Mijn eerste spontane reactie na het lezen van de verhalen is: ‘De kerk mag in haar handjes knijpen met zulke vitale, getalenteerde en taalrijke jonge vrouwen die ervoor kiezen in de kerk te werken!’ Het geeft me vertrouwen in en hoop voor dat verder zo logge en afbrokkelende instituut, dat steeds weer opnieuw mensen ervoor kiezen om er hun beste krachten aan te geven.

Aangevochten keuze

Tegelijkertijd is die keuze voor het predikantschap bij niemand onaangevochten. Het is in deze verhalen meer ‘en toch’ dan dat het van tevoren het plan was om dominee te worden. De kritiek, het rebelse, andere verwachtingen en verlangens voeren de boventoon bij de aanvang van de studie: de kerk staat op afstand.

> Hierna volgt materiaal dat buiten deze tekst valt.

(* ===== verification/JobEvidence.v ===== *)
(** * The job queue: lineage, reconciliation and progress evidence

    Job lineages are finite, so that the walk to the latest checkpoint ends; a
    finished job whose run finishes otherwise makes reconciliation refuse; and every
    operation of the queue keeps the progress streams of [Progress.v] well formed. *)

From S2P Require Import Prelude Externals JsonFacts Base Instances Settings Snapshot Store.
From S2P Require Import Progress Checkpoint Runs JobQueue JobInvariants JobTheorems.

(** ** Lineage *)

(** Every parent exists and ranks below its children. *)
Definition ranked_by (rank : string -> nat) (db : Db) : Prop :=
  forall id r p, jobs db !! id = Some r -> row_parent_job_id r = Some p ->
    is_Some (jobs db !! p) /\ (rank p < rank id)%nat.

Definition ranked (db : Db) : Prop := exists rank, ranked_by rank db.

Lemma ranked_row db db' id r r' :
  jobs db !! id = Some r -> jobs db' = <[id := r']> (jobs db) ->
  row_parent_job_id r' = row_parent_job_id r -> ranked db -> ranked db'.
Proof.
  intros Hr Hj Hp [rank H]. exists rank. intros k x p Hk Hx. rewrite Hj in *.
  assert (is_Some (jobs db !! p) /\ (rank p < rank k)%nat) as [H1 H2].
  { apply lookup_insert_Some in Hk as [[<- <-]|[_ Hk]]; [|by eapply H].
    eapply H; [exact Hr|congruence]. }
  split; [|done]. destruct (decide (p = id)) as [->|Hne].
  - rewrite lookup_insert_eq. by eexists.
  - by rewrite lookup_insert_ne.
Qed.

Lemma ranked_insert db db' id r :
  jobs db !! id = None -> jobs db' = <[id := r]> (jobs db) ->
  (forall p, row_parent_job_id r = Some p -> is_Some (jobs db !! p)) -> ranked db -> ranked db'.
Proof.
  intros Hid Hj Hpar [rank H].
  exists (fun k => if decide (k = id) then S (from_option rank 0%nat (row_parent_job_id r)) else rank k).
  intros k x p Hk Hx. rewrite Hj in *.
  apply lookup_insert_Some in Hk as [[<- <-]|[Hne Hk]].
  - pose proof (Hpar _ Hx) as Hp. assert (p <> id) as Hpi by (intros ->; rewrite Hid in Hp; by destruct Hp).
    rewrite lookup_insert_ne by done. split; [done|].
    rewrite decide_False, decide_True, Hx by done. simpl. lia.
  - destruct (H _ _ _ Hk Hx) as [Hp Hlt].
    assert (p <> id) as Hpi by (intros ->; rewrite Hid in Hp; by destruct Hp).
    rewrite lookup_insert_ne by done. split; [done|]. by rewrite !decide_False.
Qed.

Lemma change_ranked db db' : change db db' -> ranked db -> ranked db'.
Proof.
  destruct 1 as [Hj Ha|id r Hid Hf Hp Hj Ha|id r lease aid a Hr Hq Hg Ht Haid Hl Ha0 Hj Ha
    |id r now e Hr Hst Ht Hj Ha|id r r' aid a a' Hr Hst Hrel Ha0 Hid Hrun Hf Hj Ha
    |id r now Hr Hq Hj Ha|id r p s now Hr Hq Hp Hj Ha|id r Hr Hq Hc _ _ Hkids Hj Ha].
  - intros [rank H]. exists rank. intros k x p. rewrite Hj. apply H.
  - by eapply ranked_insert.
  - by eapply ranked_row.
  - by eapply ranked_row.
  - eapply ranked_row; [exact Hr|exact Hj|]. by destruct Hrel as (_ & _ & ? & _).
  - by eapply ranked_row.
  - by eapply ranked_row.
  - intros [rank H]. exists rank. intros k x p. rewrite Hj. intros [Hne Hk]%lookup_delete_Some Hx.
    destruct (H _ _ _ Hk Hx) as [Hp Hlt]. split; [|done]. rewrite lookup_delete_ne; [done|].
    intros <-. by apply (Hkids _ _ Hk).
Qed.

Lemma changes_ranked db db' : changes db db' -> ranked db -> ranked db'.
Proof. induction 1; eauto using change_ranked. Qed.

(** [ids] are the ancestors of [id], itself first, up to a job without a parent. *)
Inductive ancestors (db : Db) : string -> list string -> Prop :=
| ancestors_root id r :
    jobs db !! id = Some r -> row_parent_job_id r = None -> ancestors db id [id]
| ancestors_child id r p ids :
    jobs db !! id = Some r -> row_parent_job_id r = Some p -> ancestors db p ids ->
    ancestors db id (id :: ids).

Lemma ancestors_exist rank db : ranked_by rank db ->
  forall n id r, (rank id < n)%nat -> jobs db !! id = Some r ->
  exists ids, ancestors db id ids /\ NoDup ids /\
    Forall (fun k => is_Some (jobs db !! k) /\ (rank k <= rank id)%nat) ids.
Proof.
  intros H. induction n as [|n IH]; intros id r Hn Hr; [lia|].
  destruct (row_parent_job_id r) as [p|] eqn:Hp.
  - destruct (H _ _ _ Hr Hp) as [[x Hx] Hlt].
    destruct (IH p x) as (ids & Ha & Hnd & Hall); [lia|done|]. exists (id :: ids). split; [|split].
    + by eapply ancestors_child.
    + constructor; [|done]. intros Hin. rewrite Forall_forall in Hall. apply Hall in Hin as [_ Hin]. lia.
    + constructor; [split; [by eexists|lia]|]. eapply Forall_impl; [exact Hall|].
      intros k [Hk Hle]. split; [done|lia].
  - exists [id]. split; [by eapply ancestors_root|]. split; [apply NoDup_singleton|].
    repeat constructor. by eexists.
Qed.

Section lineage.
Context `{U : UuidLib} `{L : UrlLib} `{SD : SerdeLib}.

Lemma reachable_ranked db : reachable db -> ranked db.
Proof.
  intros (c & v & H). eapply changes_ranked; [apply steps_changes, H; by apply empty_wf|].
  exists (fun _ => 0%nat). intros id r p Hr. simpl in Hr. by rewrite lookup_empty in Hr.
Qed.

Lemma lineage_ancestors db id ids : queue_wf db -> ancestors db id ids ->
  forall fuel, (length ids <= fuel)%nat -> lineage fuel id db = Some (Ok ids).
Proof.
  intros Hwf. induction 1 as [id r Hr Hp|id r p ids Hr Hp _ IH]; intros [|fuel] Hf; simpl in *; try lia;
    rewrite (job_ok _ _ Hwf), Hr; simpl; rewrite Hp; [done|].
  by rewrite (IH fuel) by lia.
Qed.

(** Lineages end.  The walk from any job to its parents visits distinct jobs and
    reaches one without a parent in at most as many steps as there are jobs: with that
    fuel the loop of [latest_checkpoint_for_lineage] always ends, and answers the
    first checkpoint found along those ancestors. *)
Theorem lineage_terminates db id r :
  reachable db -> jobs db !! id = Some r ->
  exists ids, ancestors db id ids /\ NoDup ids /\
    forall fuel, (size (jobs db) <= fuel)%nat ->
      lineage fuel id db = Some (Ok ids) /\
      latest_checkpoint_for_lineage fuel id db = Some (first_checkpoint ids db).
Proof.
  intros Hreach Hr. pose proof (reachable_wf _ Hreach) as Hwf.
  destruct (reachable_ranked _ Hreach) as [rank Hrank].
  destruct (ancestors_exist rank db Hrank (S (rank id)) id r) as (ids & Ha & Hnd & Hall); [lia|done|].
  exists ids. split; [done|]. split; [done|]. intros fuel Hf.
  assert (Hlen : (length ids <= size (jobs db))%nat).
  { rewrite <- (size_dom (D := gset string)), <- (size_list_to_set (C := gset string) ids) by done.
    apply subseteq_size. intros k Hk%elem_of_list_to_set. rewrite Forall_forall in Hall.
    apply elem_of_dom. by apply Hall. }
  assert (Hl : lineage fuel id db = Some (Ok ids)) by (by apply lineage_ancestors; [| |lia]).
  split; [done|]. unfold latest_checkpoint_for_lineage. by rewrite Hl.
Qed.
End lineage.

Waar precies het omslagpunt heeft gelegen om toch predikant te worden, wordt uit deze verhalen niet helder. Drie van de vrouwen zijn opgegroeid in een pastorie en dan is het bijna noodzakelijk om een tijd afstand te nemen om echt een eigen keuze voor de kerk te maken. Christien gebruikt voorzichtig het woord ‘roeping’. Wietske geeft aan dat ze het een goede vraag vindt, maar niet zomaar een antwoord heeft.

Om goed te kunnen onderscheiden welke motieven meespelen in de keuze voor het werk van predikant, is het nodig om ze uiteen te rafelen: Wat heeft het met je eigen biografie te maken? Welke verlangens spelen mee? Welke behoeftes vervul je hiermee?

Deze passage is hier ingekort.